▶ **TASK TO CARRY OUT**: Using the records below, repeat exactly the lines from the one holding "ps ++ [Json_array_end]." through the one holding "flat_map failure_code t.", both ends included, and no others.

::: DATA SHOWN :::

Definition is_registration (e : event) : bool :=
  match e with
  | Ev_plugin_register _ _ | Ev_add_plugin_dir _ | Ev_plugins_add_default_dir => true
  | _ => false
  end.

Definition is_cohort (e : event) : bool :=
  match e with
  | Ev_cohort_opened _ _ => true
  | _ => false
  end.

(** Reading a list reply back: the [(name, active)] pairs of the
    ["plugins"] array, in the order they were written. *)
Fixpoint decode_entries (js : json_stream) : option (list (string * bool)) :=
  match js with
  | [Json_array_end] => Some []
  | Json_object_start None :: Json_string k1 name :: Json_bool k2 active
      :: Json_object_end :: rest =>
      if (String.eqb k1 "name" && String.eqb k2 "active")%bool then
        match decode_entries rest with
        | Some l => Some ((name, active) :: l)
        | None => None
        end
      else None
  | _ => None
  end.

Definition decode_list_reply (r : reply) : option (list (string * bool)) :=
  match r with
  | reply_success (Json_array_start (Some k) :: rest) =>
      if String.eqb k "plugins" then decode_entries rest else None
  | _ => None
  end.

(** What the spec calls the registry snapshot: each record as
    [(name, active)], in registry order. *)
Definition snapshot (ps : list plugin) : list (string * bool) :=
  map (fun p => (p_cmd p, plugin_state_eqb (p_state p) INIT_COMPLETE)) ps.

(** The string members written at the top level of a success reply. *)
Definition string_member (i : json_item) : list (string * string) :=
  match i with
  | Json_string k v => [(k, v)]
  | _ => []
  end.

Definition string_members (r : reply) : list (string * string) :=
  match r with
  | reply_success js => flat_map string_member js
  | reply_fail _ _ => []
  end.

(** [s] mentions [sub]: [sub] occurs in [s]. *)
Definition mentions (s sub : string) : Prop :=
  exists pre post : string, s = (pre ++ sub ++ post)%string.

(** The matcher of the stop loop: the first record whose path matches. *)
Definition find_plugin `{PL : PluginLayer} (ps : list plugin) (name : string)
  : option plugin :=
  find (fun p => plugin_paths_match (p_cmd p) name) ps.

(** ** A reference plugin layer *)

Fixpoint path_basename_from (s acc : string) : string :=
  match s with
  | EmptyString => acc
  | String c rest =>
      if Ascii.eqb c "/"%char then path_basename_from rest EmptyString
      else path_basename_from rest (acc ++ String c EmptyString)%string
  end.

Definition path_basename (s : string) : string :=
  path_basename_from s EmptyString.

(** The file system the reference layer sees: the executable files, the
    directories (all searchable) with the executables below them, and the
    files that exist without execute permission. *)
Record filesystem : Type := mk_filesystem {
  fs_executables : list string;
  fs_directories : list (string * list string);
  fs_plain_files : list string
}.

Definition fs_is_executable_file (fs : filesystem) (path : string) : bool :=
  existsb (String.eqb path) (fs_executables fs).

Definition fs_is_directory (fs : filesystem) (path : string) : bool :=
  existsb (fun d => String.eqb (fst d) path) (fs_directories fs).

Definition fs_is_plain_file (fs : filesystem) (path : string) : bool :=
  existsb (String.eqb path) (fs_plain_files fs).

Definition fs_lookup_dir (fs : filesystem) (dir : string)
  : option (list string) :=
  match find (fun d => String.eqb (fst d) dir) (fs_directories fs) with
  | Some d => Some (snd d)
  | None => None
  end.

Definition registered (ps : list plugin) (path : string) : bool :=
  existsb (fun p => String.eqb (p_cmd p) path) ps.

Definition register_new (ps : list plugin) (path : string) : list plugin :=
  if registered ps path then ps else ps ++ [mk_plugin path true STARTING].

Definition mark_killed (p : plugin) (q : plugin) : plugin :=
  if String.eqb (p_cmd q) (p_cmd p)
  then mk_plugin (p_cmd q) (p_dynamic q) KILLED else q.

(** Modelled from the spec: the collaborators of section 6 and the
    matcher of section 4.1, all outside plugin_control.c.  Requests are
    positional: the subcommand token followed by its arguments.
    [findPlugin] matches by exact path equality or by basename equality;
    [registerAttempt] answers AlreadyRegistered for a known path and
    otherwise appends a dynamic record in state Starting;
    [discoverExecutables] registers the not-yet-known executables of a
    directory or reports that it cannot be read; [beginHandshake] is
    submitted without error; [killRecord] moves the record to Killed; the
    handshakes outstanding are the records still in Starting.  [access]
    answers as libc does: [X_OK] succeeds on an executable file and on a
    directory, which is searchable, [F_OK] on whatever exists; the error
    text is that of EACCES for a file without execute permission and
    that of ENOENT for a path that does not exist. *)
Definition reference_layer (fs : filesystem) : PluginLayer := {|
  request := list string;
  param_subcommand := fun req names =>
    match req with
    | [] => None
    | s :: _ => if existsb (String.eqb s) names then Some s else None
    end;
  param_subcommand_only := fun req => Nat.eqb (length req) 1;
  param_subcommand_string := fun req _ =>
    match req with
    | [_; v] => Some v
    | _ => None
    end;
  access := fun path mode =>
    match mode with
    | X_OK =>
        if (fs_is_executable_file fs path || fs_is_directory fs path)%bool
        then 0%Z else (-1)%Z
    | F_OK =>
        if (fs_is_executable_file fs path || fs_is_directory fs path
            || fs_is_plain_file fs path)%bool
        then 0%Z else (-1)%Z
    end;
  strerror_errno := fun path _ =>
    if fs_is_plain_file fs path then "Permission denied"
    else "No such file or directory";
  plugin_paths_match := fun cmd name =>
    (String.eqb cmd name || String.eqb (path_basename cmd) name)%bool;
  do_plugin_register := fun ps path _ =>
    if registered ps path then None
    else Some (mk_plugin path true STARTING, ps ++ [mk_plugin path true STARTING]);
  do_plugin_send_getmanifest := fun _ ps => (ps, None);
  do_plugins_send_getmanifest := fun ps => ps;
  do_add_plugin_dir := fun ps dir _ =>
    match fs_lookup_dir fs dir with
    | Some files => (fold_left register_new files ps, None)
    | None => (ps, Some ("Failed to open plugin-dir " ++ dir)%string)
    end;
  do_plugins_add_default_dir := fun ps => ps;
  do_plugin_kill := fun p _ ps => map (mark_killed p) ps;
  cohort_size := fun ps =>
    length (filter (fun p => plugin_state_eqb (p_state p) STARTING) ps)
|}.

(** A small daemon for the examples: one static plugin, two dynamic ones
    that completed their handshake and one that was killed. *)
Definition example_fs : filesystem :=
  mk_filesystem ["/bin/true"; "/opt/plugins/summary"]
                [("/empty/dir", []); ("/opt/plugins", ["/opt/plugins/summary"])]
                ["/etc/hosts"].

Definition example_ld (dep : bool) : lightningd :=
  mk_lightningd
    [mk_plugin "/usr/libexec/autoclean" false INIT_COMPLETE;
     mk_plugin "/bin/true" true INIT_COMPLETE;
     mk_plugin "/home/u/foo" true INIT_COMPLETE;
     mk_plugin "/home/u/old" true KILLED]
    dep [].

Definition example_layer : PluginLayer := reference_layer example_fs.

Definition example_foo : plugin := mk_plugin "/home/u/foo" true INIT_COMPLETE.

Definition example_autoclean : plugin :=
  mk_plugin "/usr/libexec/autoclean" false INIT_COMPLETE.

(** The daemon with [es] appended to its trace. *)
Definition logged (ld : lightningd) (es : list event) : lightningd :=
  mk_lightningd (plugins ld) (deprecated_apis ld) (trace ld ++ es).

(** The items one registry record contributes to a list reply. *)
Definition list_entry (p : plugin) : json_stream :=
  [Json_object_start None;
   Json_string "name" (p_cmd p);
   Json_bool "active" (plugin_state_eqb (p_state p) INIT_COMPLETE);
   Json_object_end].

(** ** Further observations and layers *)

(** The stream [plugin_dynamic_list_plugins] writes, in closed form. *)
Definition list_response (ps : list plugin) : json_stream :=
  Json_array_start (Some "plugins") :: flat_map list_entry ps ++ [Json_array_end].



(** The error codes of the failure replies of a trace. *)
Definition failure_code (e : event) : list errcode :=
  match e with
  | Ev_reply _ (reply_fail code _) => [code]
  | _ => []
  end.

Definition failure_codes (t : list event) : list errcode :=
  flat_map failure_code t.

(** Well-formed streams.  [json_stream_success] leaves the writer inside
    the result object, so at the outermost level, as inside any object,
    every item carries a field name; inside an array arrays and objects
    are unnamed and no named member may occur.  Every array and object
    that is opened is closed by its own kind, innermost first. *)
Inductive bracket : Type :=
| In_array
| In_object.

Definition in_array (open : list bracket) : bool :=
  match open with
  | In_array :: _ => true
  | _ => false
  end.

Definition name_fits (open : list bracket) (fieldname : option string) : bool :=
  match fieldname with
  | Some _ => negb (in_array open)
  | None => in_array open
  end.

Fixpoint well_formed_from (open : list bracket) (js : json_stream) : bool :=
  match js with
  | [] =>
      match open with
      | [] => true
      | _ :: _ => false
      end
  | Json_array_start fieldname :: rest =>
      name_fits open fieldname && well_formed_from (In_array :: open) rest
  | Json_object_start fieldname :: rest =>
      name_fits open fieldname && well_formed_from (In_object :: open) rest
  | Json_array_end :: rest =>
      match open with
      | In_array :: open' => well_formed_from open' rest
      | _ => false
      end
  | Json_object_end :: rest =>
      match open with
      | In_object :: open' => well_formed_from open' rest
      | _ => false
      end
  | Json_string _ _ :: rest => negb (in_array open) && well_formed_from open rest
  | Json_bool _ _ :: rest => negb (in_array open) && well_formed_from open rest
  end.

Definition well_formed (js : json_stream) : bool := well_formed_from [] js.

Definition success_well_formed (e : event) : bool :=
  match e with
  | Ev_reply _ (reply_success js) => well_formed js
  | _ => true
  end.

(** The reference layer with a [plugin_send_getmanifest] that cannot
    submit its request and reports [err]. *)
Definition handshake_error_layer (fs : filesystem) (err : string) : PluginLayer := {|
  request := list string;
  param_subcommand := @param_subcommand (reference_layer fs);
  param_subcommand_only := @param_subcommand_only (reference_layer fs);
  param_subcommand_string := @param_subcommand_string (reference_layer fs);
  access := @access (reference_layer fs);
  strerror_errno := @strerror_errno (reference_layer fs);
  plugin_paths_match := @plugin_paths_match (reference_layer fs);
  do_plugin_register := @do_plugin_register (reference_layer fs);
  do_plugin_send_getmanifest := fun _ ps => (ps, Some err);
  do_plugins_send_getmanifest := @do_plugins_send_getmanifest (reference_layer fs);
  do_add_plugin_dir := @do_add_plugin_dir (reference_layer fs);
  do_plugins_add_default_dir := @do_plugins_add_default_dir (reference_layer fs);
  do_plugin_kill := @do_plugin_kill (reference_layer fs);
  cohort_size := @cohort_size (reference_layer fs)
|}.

:::

▶ **EXERCISE RESPONSE**:
  Json_array_start (Some "plugins") :: flat_map list_entry ps ++ [Json_array_end].



(** The error codes of the failure replies of a trace. *)
Definition failure_code (e : event) : list errcode :=
  match e with
  | Ev_reply _ (reply_fail code _) => [code]
  | _ => []
  end.

Definition failure_codes (t : list event) : list errcode :=
  flat_map failure_code t.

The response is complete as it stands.